Original article

Progestin as an alternative treatment option for multi-treated recurrent triple-negative breast cancer

DOI: https://doi.org/10.4414/smw.2013.13765
Publication Date: 19.05.2013
Swiss Med Wkly. 2013;143:w13765

Xiangying Meng, Shikai Wu, Zefei Jiang, Bing Sun, Yan Ma, Xin Zhao, Lijuan Ding, Yue Wang, Tao Wang, Shaohua Zhang, Santai Song

Please find the affiliations for this article in the PDF.


OBJECTIVE: Patients with recurrent triple-negative breast cancer (TNBC) currently have no established treatment option other than chemotherapy. However, long-term chemotherapy is often difficult due to adverse effects. A previous study documented a 10%–30% response rate of progestins in oestrogen receptor–negative breast cancer. The aim of this study was to investigate the effect of medroxyprogesterone/megestrol acetate (MPA/MA) in patients with recurrent TNBC.

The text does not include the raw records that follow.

Definition with_Update2DTrace (w : World) (on : bool) : World :=
  mkWorld (vps w) (images w) (nextImage w) (newImageErr w) on (Render2DTrace w) (events w).

End Trace.

(** ** The classifier as the specification words it

    The specification lists five actions chosen by first match: ignore
    when the destination viewport or the emitting node is deleted or
    destroyed or the node is mid-update; full-tree re-render when the kind
    is structure-updated or the signal is not a value-updated
    [NodeSignalUpdated]; node re-render without layout when the node can
    re-render itself; anchor re-render when an anchor is found; otherwise
    the restyle-and-re-render fallback.  These definitions follow those
    words; they are compared with [gi.SignalViewport2D] below. *)

Module Claimed.
Import image gi.


Section Claimed.
Context `{Consts}.



(** The condition of the Ignore action. *)
Definition ignored (vp : Viewport2D) (gii : Node2D) : bool :=
  IsDeleted (Base vp) || IsDestroyed (Base vp)
  || IsDeleted (AsNode2D gii) || IsDestroyed (AsNode2D gii)
  || IsUpdatingAtomic (AsNode2D gii).



End Claimed.
End Claimed.

(** ** Concrete worlds

    Small worlds on which the code is run below: a main viewport with a
    2x2 buffer, an overlay viewport and a nested viewport under it. *)

Module Examples.
Import image gi.

#[local] Existing Instance kiConsts.

Definition rect (x0 y0 x1 y1 : Z) : Rectangle :=
  mkRectangle (mkPoint x0 y0) (mkPoint x1 y1).

Definition white : Color := mkColor 255 255 255 255.
Definition red : Color := mkColor 255 0 0 255.

(** A buffer of the given size filled with one colour. *)
Definition solid (sz : Point) (c : Color) : RGBA :=
  mkRGBA (mkRectangle ZP sz) (fun _ => c).

Definition vec (x y : Z) : Vec2D := mkVec2D (inject_Z x) (inject_Z y).

Definition noRender : paint.RenderState := paint.mkRenderState ZR [] None.

(** The main viewport: store key 0, image 0 (2x2, white), laid out; its
    current clip is the rectangle (0,0)-(1,1) and its bounds stack is
    empty. *)
Definition mainVp : Viewport2D :=
  mkViewport2D
    (mkNode2DBase 0 "/main" 0 None None (vec 2 2) (vec 0 0) (rect 0 0 2 2) (rect 0 0 2 2))
    false (mkViewBox2D ZP (mkPoint 2 2))
    (paint.mkRenderState (rect 0 0 1 1) [] (Some 0%nat))
    (Some 0%nat) (Some 0%nat) None None.

(** An overlay viewport under it: store key 1, image 1 (2x2, red),
    allocated at (1,1); one rectangle is saved on its own bounds stack. *)
Definition overlayVp : Viewport2D :=
  mkViewport2D
    (mkNode2DBase 1 "/main/overlay" (Z.shiftl 1 Overlay) (Some (KiViewport 0))
       (Some 0%nat) (vec 2 2) (vec 1 1) (rect 0 0 2 2) (rect 1 1 3 3))
    false (mkViewBox2D (mkPoint 1 1) (mkPoint 2 2))
    (paint.mkRenderState (rect 0 0 2 2) [rect 0 0 4 4] (Some 1%nat))
    (Some 1%nat) (Some 1%nat) None None.

(** A nested (sub) viewport under the main one: store key 2, image 2 (2x2,
    red), view box at (1,1). *)
Definition nestedVp : Viewport2D :=
  mkViewport2D
    (mkNode2DBase 2 "/main/nested" 0 (Some (KiViewport 0))
       (Some 0%nat) (vec 2 2) (vec 1 1) (rect 0 0 2 2) (rect 1 1 3 3))
    false (mkViewBox2D (mkPoint 1 1) (mkPoint 2 2))
    (paint.mkRenderState (rect 0 0 2 2) [] (Some 2%nat))
    (Some 2%nat) (Some 2%nat) None None.

(** A viewport that has no buffer yet and was allocated a 10 by 0 box. *)
Definition flatVp : Viewport2D :=
  mkViewport2D
    (mkNode2DBase 3 "/flat" 0 None None (vec 10 0) (vec 0 0) ZR ZR)
    false (mkViewBox2D ZP ZP) noRender None None None None.

(** A viewport that has no buffer yet and no allocation at all. *)
Definition freshVp : Viewport2D :=
  mkViewport2D
    (mkNode2DBase 4 "/fresh" 0 None None (vec 0 0) (vec 0 0) ZR ZR)
    false (mkViewBox2D ZP ZP) noRender None None None None.

Definition world (fails : Point -> option string) : World :=
  mkWorld
    (<[0%nat := mainVp]> (<[1%nat := overlayVp]> (<[2%nat := nestedVp]>
       (<[3%nat := flatVp]> (<[4%nat := freshVp]> ∅)))))
    (<[0%nat := mkOSImg (solid (mkPoint 2 2) white) false]>
       (<[1%nat := mkOSImg (solid (mkPoint 2 2) red) false]>
          (<[2%nat := mkOSImg (solid (mkPoint 2 2) red) false]> ∅)))
    3 fails false false [].

(** The allocator never fails. *)
Definition world0 : World := world (fun _ => None).

(** The allocator always fails. *)
Definition worldNoMem : World := world (fun _ => Some "cannot allocate image"%string).

(** The pixel of image [o] at [(x, y)] in an outcome, read with
    [RGBAAt]. *)
Definition pixel_at (ow : option World) (o : nat) (x y : Z) : option Color :=
  w ← ow; im ← images w !! o; Some (RGBAAt (RGBA_of im) (mkPoint x y)).

(** The bounds stack of viewport [id] in an outcome. *)
Definition stack_of (ow : option World) (id : nat) : option (list Rectangle) :=
  w ← ow; vp ← vps w !! id; Some (paint.BoundsStack (Render vp)).

(** A viewport without fill and without children: [FillViewport] is not
    called and [Render2DChildren] has nothing to render. *)
Definition nothing (w : World) (id : nat) : option World := Some w.

(** The bounds of the render state of viewport [id] in an outcome. *)
Definition bounds_of (ow : option World) (id : nat) : option Rectangle :=
  w ← ow; vp ← vps w !! id; Some (paint.Bounds (Render vp)).

(** The main viewport as a node, and the same node marked deleted. *)
Definition mainNode : Node2D :=
  mkNode2D (Base mainVp) (Some 0%nat) (Viewport2D_ReRender2D mainVp) None.

Definition deletedMainVp : Viewport2D :=
  mkViewport2D
    (mkNode2DBase 0 "/main" (Z.shiftl 1 NodeDeleted) None None (vec 2 2) (vec 0 0)
       (rect 0 0 2 2) (rect 0 0 2 2))
    false (mkViewBox2D ZP (mkPoint 2 2))
    (paint.mkRenderState (rect 0 0 2 2) [] (Some 0%nat))
    (Some 0%nat) (Some 0%nat) None None.

Definition deletedMainNode : Node2D :=
  mkNode2D (Base deletedMainVp) (Some 0%nat) (Viewport2D_ReRender2D deletedMainVp) None.

Definition worldDeletedMain : World :=
  mkWorld (<[0%nat := deletedMainVp]> (vps world0)) (images world0) 3 (fun _ => None)
    false false [].

(** A slider under the main viewport, with the given flags, answer of
    [ReRender2D()] and re-render anchor. *)
Definition sliderBase (flag : Z) : Node2DBase :=
  mkNode2DBase 7 "/main/slider" flag (Some (KiViewport 0)) (Some 0%nat)
    (vec 1 1) (vec 0 0) (rect 0 0 1 1) (rect 0 0 1 1).

Definition slider (flag : Z) (self layout : bool) (anchor : option Node2DBase) : Node2D :=
  mkNode2D (sliderBase flag) None
    (if self then Some (sliderBase flag) else None, layout) anchor.

(** A frame around the slider that is a re-render anchor. *)
Definition frameBase : Node2DBase :=
  mkNode2DBase 6 "/main/frame" 0 (Some (KiViewport 0)) (Some 0%nat)
    (vec 2 2) (vec 0 0) (rect 0 0 2 2) (rect 0 0 2 2).

(** The events of an outcome. *)
Definition events_of (ow : option World) : option (list Event) :=
  w ← ow; Some (events w).

(** Whether the overlay pixel [p] of the source buffer [src] shows at its
    place [p + pos] of the destination after the draw: the destination
    pixel there is the source pixel over what the destination held. *)
Definition Color_eqb (c d : Color) : bool :=
  (R c =? R d) && (G c =? G d) && (B c =? B d) && (A c =? A d).

Definition overlay_pixel_painted (before : World) (after : option World)
    (src dst : nat) (pos p : Point) : bool :=
  match pixel_at after dst (X p + X pos) (Y p + Y pos),
        pixel_at (Some before) dst (X p + X pos) (Y p + Y pos),
        images before !! src with
  | Some now, Some was, Some sim => Color_eqb now (draw.over (Pix (RGBA_of sim) p) was)
  | _, _, _ => false
  end.

(** A viewport without a buffer that the layout allocated 2.5 by 5. *)
Definition slantVp : Viewport2D :=
  mkViewport2D
    (mkNode2DBase 3 "/slant" 0 None None (mkVec2D (5 # 2) (inject_Z 5)) (vec 0 0) ZR ZR)
    false (mkViewBox2D ZP ZP) noRender None None None None.

(** A popup menu: store key 5, image 3 (2x2, red), placed at (4,4), under
    window 1, which its own window pointer does not know yet. *)
Definition popupVp : Viewport2D :=
  mkViewport2D
    (mkNode2DBase 5 "/popup" (Z.lor (Z.shiftl 1 VpFlagPopup) (Z.shiftl 1 VpFlagMenu))
       None None (vec 9 9) (vec 0 0) (rect 0 0 2 2) (rect 4 4 6 6))
    false (mkViewBox2D (mkPoint 4 4) (mkPoint 2 2))
    (paint.mkRenderState (rect 0 0 2 2) [] (Some 3%nat))
    (Some 3%nat) (Some 3%nat) None (Some 1%nat).

Definition worldPopup : World :=
  mkWorld (<[5%nat := popupVp]> (vps world0))
    (<[3%nat := mkOSImg (solid (mkPoint 2 2) red) false]> (images world0))
    4 (fun _ => None) false false [].

(** The viewport that [NewViewport2D(width, height)] returns in
    [world0]. *)
Definition newVp (width height : Z) : Viewport2D :=
  mkViewport2D Node2DBase_zero false (mkViewBox2D ZP (mkPoint width height))
    (paint.mkRenderState ZR [] (Some 3%nat)) (Some 3%nat) (Some 3%nat) None None.

(** A [SetWinBBox] that finds no parent offsets: the window box is the
    viewport box. *)
Definition winBox (w : World) (vp : Viewport2D) : Rectangle := VpBBox (Base vp).

(** The nested viewport moved out of sight: its window box does not meet
    that of the main viewport. *)
Definition offscreenVp : Viewport2D :=
  mkViewport2D
    (mkNode2DBase 2 "/main/nested" 0 (Some (KiViewport 0))
       (Some 0%nat) (vec 2 2) (vec 8 8) (rect 0 0 2 2) (rect 8 8 10 10))
    true (mkViewBox2D (mkPoint 8 8) (mkPoint 2 2))
    (paint.mkRenderState (rect 0 0 2 2) [] (Some 2%nat))
    (Some 2%nat) (Some 2%nat) None None.

(** A fill or a children's pass that must not be called. *)
Definition panics (w : World) (id : nat) : option World := None.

METHODS: This retrospective observational analysis included 51 patients with recurrent TNBC; 17 were treated with MPA/MA and 34 underwent chemotherapy. The two groups were matched at a 1:2 ratio according to age, metastatic sites, and salvage treatment lines. Efficacy was compared using the χ2 and rank-sum tests. Progression-free survival (PFS) was calculated using the Kaplan–Meier method, and the two groups were compared using the log-rank test.

RESULTS: The two groups were well balanced in terms of age, disease-free survival, number of metastases, and salvage therapy lines. Clinical benefit rates in the MPA/MA and chemotherapy groups were 52.94% and 73.53%, respectively (χ2 test, p = 0.208), and median PFS was comparable between groups (log-rank test, p = 0.135). Median PFS of 1st–6th-line salvage treatments was shorter in the MPA/MA group than in the chemotherapy group (log-rank test, p = 0.036), but median PFS of ≥7th-line salvage treatments was comparable (log-rank test, p = 0.139). Eight patients discontinued chemotherapy due to adverse effects, and one patient withdrew from MPA treatment because of weight gain.

CONCLUSIONS: Progestins (MPA/MA) are an alternative treatment option for multi-treated recurrent TNBC.

Keywords: recurrent breast cancer, triple-negative breast cancer, medroxyprogesterone acetate, megestrol acetate


Tumours without oestrogen receptor (ER), progesterone receptor (PgR), or human epidermal growth factor receptor 2 (HER2) expression are referred to as triple-negative breast cancer (TNBC), representing about 15% of all breast cancers [1–4]. TNBC has an aggressive clinical phenotype with early brain and other distant metastases and a poor prognosis [5–9]. This form of cancer constitutes an important clinical challenge because it is not likely to respond to anti-oestrogen therapy or HER2 antagonists. At present, patients with recurrent TNBC currently have no established treatment option other than chemotherapy [10]. However, the long-term use of chemotherapeutic agents is difficult because of side effects, especially in multi-treated patients. Effective and sustainable therapeutic avenues are greatly needed, as the interruption of treatment may lead to rapid progression.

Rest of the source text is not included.